Modeling the Potential Distribution Patterns of the Invasive Plant Species Phytolacca americana in China in Response to Climate Change

Plants (Basel). 2024 Apr 12;13(8):1082. doi: 10.3390/plants13081082.

Abstract

Phytolacca americana, introduced to China in the 20th century for its medicinal properties, has posed a significant ecological and agricultural challenge. Its prolific fruit production, high reproductive coefficient, adaptability, and toxic roots and fruits have led to the formation of monoculture communities, reducing native species diversity and posing threats to agriculture, human and animal health, and local ecosystems. Understanding its potential distribution patterns at a regional scale and its response to climate change is essential for effective monitoring, management, and control. In this study, we utilized the Maxent model to simulate potential habitat areas of P. americana across three timeframes (current, 2050s, and 2070s) under three climate change scenarios (SSP126, SSP245, and SSP585). Leveraging data from 556 P. americana sites across China, we employed ROC curves to assess the prediction accuracy. Our findings highlight key environmental factors influencing P. americana's geographical distribution, including the driest month's precipitation, the coldest month's minimum temperature, the wettest month's precipitation, isothermality, and temperature annual range. Under current climate conditions, P. americana potentially inhabits 280.26 × 104 km2 in China, with a concentration in 27 provinces and cities within the Yangtze River basin and its southern regions.
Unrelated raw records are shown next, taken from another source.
(** The areas of the parent's map that [SetPosition] brings up to date. *)
Definition moved_areas (prev_rect next_rect : rect) : list rect :=
  if IsEmptyRect (GetIntersectionWith prev_rect next_rect) then [prev_rect; next_rect]
  else if rect_eqb prev_rect next_rect then [prev_rect]
  else if (x prev_rect =? x next_rect) || (y prev_rect =? y next_rect) then [GetUnionWith prev_rect next_rect]
  else
    let '(s1, s2) := if x prev_rect <? x next_rect then (prev_rect, next_rect) else (next_rect, prev_rect) in
    let dx := i32 (x s2 - x s1) in
    let dy := i32 (Z.abs (i32 (y s2 - y s1))) in
    let w := xsize s1 in
    let h := ysize s1 in
    if y s1 <? y s2 then
      [R (x s1) (y s1) w dy; R (x s1) (y s2) (i32 (w + dx)) (i32 (h - dy)); R (x s2) (i32 (y s1 + h)) w dy]
    else
      [R (x s2) (y s2) w dy; R (x s1) (y s1) (i32 (w + dx)) (i32 (h - dy)); R (x s1) (i32 (y s2 + h)) w dy].
(** [for (s = parent_->bottom_child_; s && s != this; s = s->upper_)]. *)
Fixpoint flush_below (fuel : nat) (s : option nat) (self : nat) (r : rect) (h : heap) : res heap :=
  match fuel with
  | O => Stop FuelOut
  | S f =>
    match s with
    | None => Done h
    | Some q =>
      if decide (q = self) then Done h
      else
        do h <- FlushInParent q (x r) (y r) (xsize r) (ysize r) h;
        do sh <- get h q;
        flush_below f (upper_ sh) self r h
    end
  end.
Definition SetPosition (self : nat) (nx ny : Z) (h : heap) : res heap :=
  do s <- get h self;
  let prev_rect := rect_ s in
  let next_rect := R nx ny (xsize prev_rect) (ysize prev_rect) in
  do h <- modify self (set_rect next_rect) h;
  match parent_ s with
  | None => Done h
  | Some pp =>
    do h <- foldM (UpdateMap pp) (moved_areas prev_rect next_rect) h;
    do p <- get h pp;
    do h <- flush_below (S (size h)) (bottom_child_ p) self
      (R (x prev_rect) (y prev_rect) (xsize next_rect) (ysize next_rect)) h;
    FlushInParent self nx ny (xsize next_rect) (ysize next_rect) h
  end.
Definition MoveRelative (self : nat) (dx dy : Z) (h : heap) : res heap :=
  do s <- get h self; SetPosition self (i32 (GetX s + dx)) (i32 (GetY s + dy)) h.
Definition SetAlphaEnabled (self : nat) (is_enabled : bool) (h : heap) : res heap :=
  do h <- modify self (set_alpha is_enabled) h;
  if is_enabled then MoveRelative self 0 0 h else Done h.

(** ** Drawing *)

(** [rep movs] of [n] units of [k] words; a negative count is a huge one. *)
Definition move_words (k : nat) (n to from : Z) (b : list Z) : res (list Z) :=
  if n <? 0 then Stop BadPointer
  else for_ 0 n (fun i b =>
    do ws <- foldM (fun j acc => do c <- aget b (from + i * Z.of_nat k + j); Done (acc ++ [c]))
               (seqZ 0 (Z.of_nat k)) [];
    foldM (fun '(j, c) => aset (to + i * Z.of_nat k + j) c) (zip (seqZ 0 (Z.of_nat k)) ws) b) b.
(** [rep stos] of [n] units of [k] words. *)
Definition store_words (k : nat) (n to col : Z) (b : list Z) : res (list Z) :=
  if n <? 0 then Stop BadPointer
  else for_ 0 n (fun i => foldM (fun j => aset (to + i * Z.of_nat k + j) col) (seqZ 0 (Z.of_nat k))) b.

Definition BlockTransfer (self : nat) (to_x to_y from_x from_y w hgt : Z) (h : heap) : res heap :=
  do s <- get h self;
  let ppl := pixels_per_scan_line_ s in
  do b <- for_ 0 hgt (fun dy =>
    let to := index ppl to_x (i32 (to_y + dy)) in
    let from := index ppl (i32 (from_x + 0)) (i32 (from_y + dy)) in
    if Z.land w 1 =? 1 then move_words 1 w to from else move_words 2 (Z.quot w 2) to from) (array (buf_ s));
  do h <- modify self (fun s => match buf_ s with None => s | Some _ => set_buf b s end) h;
  Flush self to_x to_y w hgt h.

Section Painter.
(** The glyphs, generated into [font.gen.c]. *)
Context (font : Z -> Z -> Z).
Definition upd (g : Z -> Z -> cell) (r k : Z) (c : cell) (r' k' : Z) : cell :=
  if (r' =? r) && (k' =? k) then c else g r' k'.
Lemma in_cell r k qx qy :
  0 <= r -> 0 <= k -> 8 * k < 2 ^ 27 -> 16 * r < 2 ^ 27 ->
  IsPointInRect (R (8 * k) (16 * r) 8 16) qx qy = (qy / 16 =? r) && (qx / 8 =? k).
Proof.
  intros. apply eq_true_iff_eq. rewrite IsPointInRect_spec by (unfold moderate; simpl; lia). cbn [x y xsize ysize].
  rewrite andb_true_iff, !Z.eqb_eq. split; intros; split; zdiv.
Qed.
(** One cell is redrawn. *)
Lemma shows_drawn h h' s g r k c f :
  drawable h pp l p s -> GetXSize s = 8 * cols -> GetYSize s / 16 = rows ->
  (forall qx qy, 0 <= qx < 8 * cols -> 0 <= qy < 16 * rows ->
      array (buf_ s) !! at_ (pixels_per_scan_line_ s) qx qy = Some (cell_pixel (g (qy / 16) (qx / 8)) (qx mod 8) (qy mod 16))) ->
  0 <= r < rows -> 0 <= k < cols ->
  (forall qx qy, qy / 16 = r -> qx / 8 = k -> f qx qy = Some (cell_pixel c (qx - 8 * k) (qy - 16 * r))) ->
  drawn h' pp l p s (R (8 * k) (16 * r) 8 16) f -> shows h' (upd g r k c).
Proof.
  intros Hd Hx Hy Hp Hr Hk Hf (b' & Hd' & HL & Hb). exists (set_buf b' s). split_and!; [done..|].
  pose proof (drawable_ok _ _ _ _ _ Hd) as Hok. destruct (sk_small _ Hok) as (_ & _ & Hxs & Hys). pose proof (sk_ppl _ Hok).
  unfold GetXSize, GetYSize in *. intros qx qy Hqx Hqy. change (array (buf_ (set_buf b' s))) with b'.
  change (pixels_per_scan_line_ (set_buf b' s)) with (pixels_per_scan_line_ s). rewrite Hb by lia.
  assert (16 * rows <= ysize (rect_ s)) by zdiv. rewrite in_cell by lia. unfold upd.
  destruct (Z.eqb_spec (qy / 16) r), (Z.eqb_spec (qx / 8) k); cbn [andb]; try by apply Hp.
  rewrite Hf by done. repeat f_equal; zdiv.
Qed.
Lemma put_cell h g r k c :
  shows h g -> 0 <= r < rows -> 0 <= k < cols ->
  exists h', DrawCharacter font p c (8 * k) (16 * r) true h = Done h' /\ shows h' (upd g r k (Some c)).
Proof.
  intros (s & Hd & Hx & Hy & Hp) Hr Hk.
  destruct (DrawCharacter_drawn font h pp l p s c (8 * k) (16 * r) Hd) as (h' & E & D); [lia|lia|lia|zdiv|].
  exists h'. split; [done|]. by eapply shows_drawn.
Qed.
Lemma erase_cell h g r k :
  shows h g -> 0 <= r < rows -> 0 <= k < cols ->
  exists h', DrawRect p (8 * k) (16 * r) 8 16 0 true h = Done h' /\ shows h' (upd g r k None).
Proof.
  intros (s & Hd & Hx & Hy & Hp) Hr Hk.
  destruct (DrawRect_drawn h pp l p s (8 * k) (16 * r) 8 16 0 Hd) as (h' & E & D); [lia|lia|lia|zdiv|lia|lia|].
  exists h'. split; [done|]. by eapply shows_drawn.
Qed.
(** The lines move up and the last one is cleared. *)
Lemma scroll_cells h g :
  shows h g ->
  exists s h1 h', get h p = Done s /\ BlockTransfer p 0 0 0 16 (GetXSize s) (GetYSize s - 16) h = Done h1 /\
    DrawRect p 0 (16 * (rows - 1)) (GetXSize s) 16 0 true h1 = Done h' /\
    shows h' (fun r k => if r =? rows - 1 then None else g (r + 1) k).
Proof.
  intros (s & Hd & Hx & Hy & Hp). exists s. pose proof Hd as (_ & _ & Hs & _).
  pose proof (drawable_ok _ _ _ _ _ Hd) as Hok. destruct (sk_small _ Hok) as (_ & _ & Hxs & Hys). pose proof (sk_ppl _ Hok).
  assert (16 * rows <= GetYSize s) as Hr16 by zdiv.
  destruct (scroll_drawn h pp l p s 16 Hd) as (h1 & E1 & b1 & Hd1 & HL1 & Hb1); [zdiv|].
  destruct (DrawRect_drawn h1 pp l p (set_buf b1 s) 0 (16 * (rows - 1)) (GetXSize s) 16 0 Hd1) as (h' & E2 & b2 & Hd2 & HL2 & Hb2);
    [lia|change (GetXSize (set_buf b1 s)) with (GetXSize s); lia|lia|change (GetYSize (set_buf b1 s)) with (GetYSize s); zdiv|lia|lia|].
  exists h1, h'. unfold get. rewrite Hs. split_and!; [done..|]. exists (set_buf b2 (set_buf b1 s)). split_and!; [done..|].
  unfold GetXSize, GetYSize in *. intros qx qy Hqx Hqy.
  change (array (buf_ (set_buf b2 (set_buf b1 s)))) with b2. change (array (buf_ (set_buf b1 s))) with b1 in *.
  change (pixels_per_scan_line_ (set_buf b2 (set_buf b1 s))) with (pixels_per_scan_line_ s).
  change (pixels_per_scan_line_ (set_buf b1 s)) with (pixels_per_scan_line_ s) in Hb2. rewrite Hb2 by lia.
  destruct (IsPointInRect (R 0 (16 * (rows - 1)) (xsize (rect_ s)) 16) qx qy) eqn:E.
  - apply IsPointInRect_spec in E; [|unfold moderate; simpl; lia]. cbn [x y xsize ysize] in E.
    by rewrite (proj2 (Z.eqb_eq (qy / 16) (rows - 1))) by zdiv.
  - assert (~ 16 * (rows - 1) <= qy) as Hn.
    { intros Hle. assert (false = true) as ?; [|done]. rewrite <- E. apply IsPointInRect_spec; [unfold moderate; simpl; lia|].
      cbn [x y xsize ysize]. lia. }
    rewrite (proj2 (Z.eqb_neq (qy / 16) (rows - 1))) by zdiv. rewrite Hb1 by lia.
    assert (IsPointInRect (R 0 0 (xsize (rect_ s)) (ysize (rect_ s) - 16)) qx qy = true) as ->.
    { apply IsPointInRect_spec; [unfold moderate; simpl; lia|]. cbn [x y xsize ysize]. zdiv. }
    rewrite Hp by lia. replace ((qy + 16) / 16) with (qy / 16 + 1) by zdiv. by replace ((qy + 16) mod 16) with (qy mod 16) by zdiv.
Qed.
End Grid.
While future climate change scenarios do not drastically alter the total suitable area, the proportions of high and low-suitability areas decrease over time, shifting towards moderate suitability. Specifically, in the SSP126 scenario, the centroid of the predicted suitable area shifts northeastward and then southwestward. In contrast, in the SSP245 and SSP585 scenarios, the centroid shifts northward.

Keywords: Maxent; Phytolacca americana; biological invasion; climate change; potentially suitable area.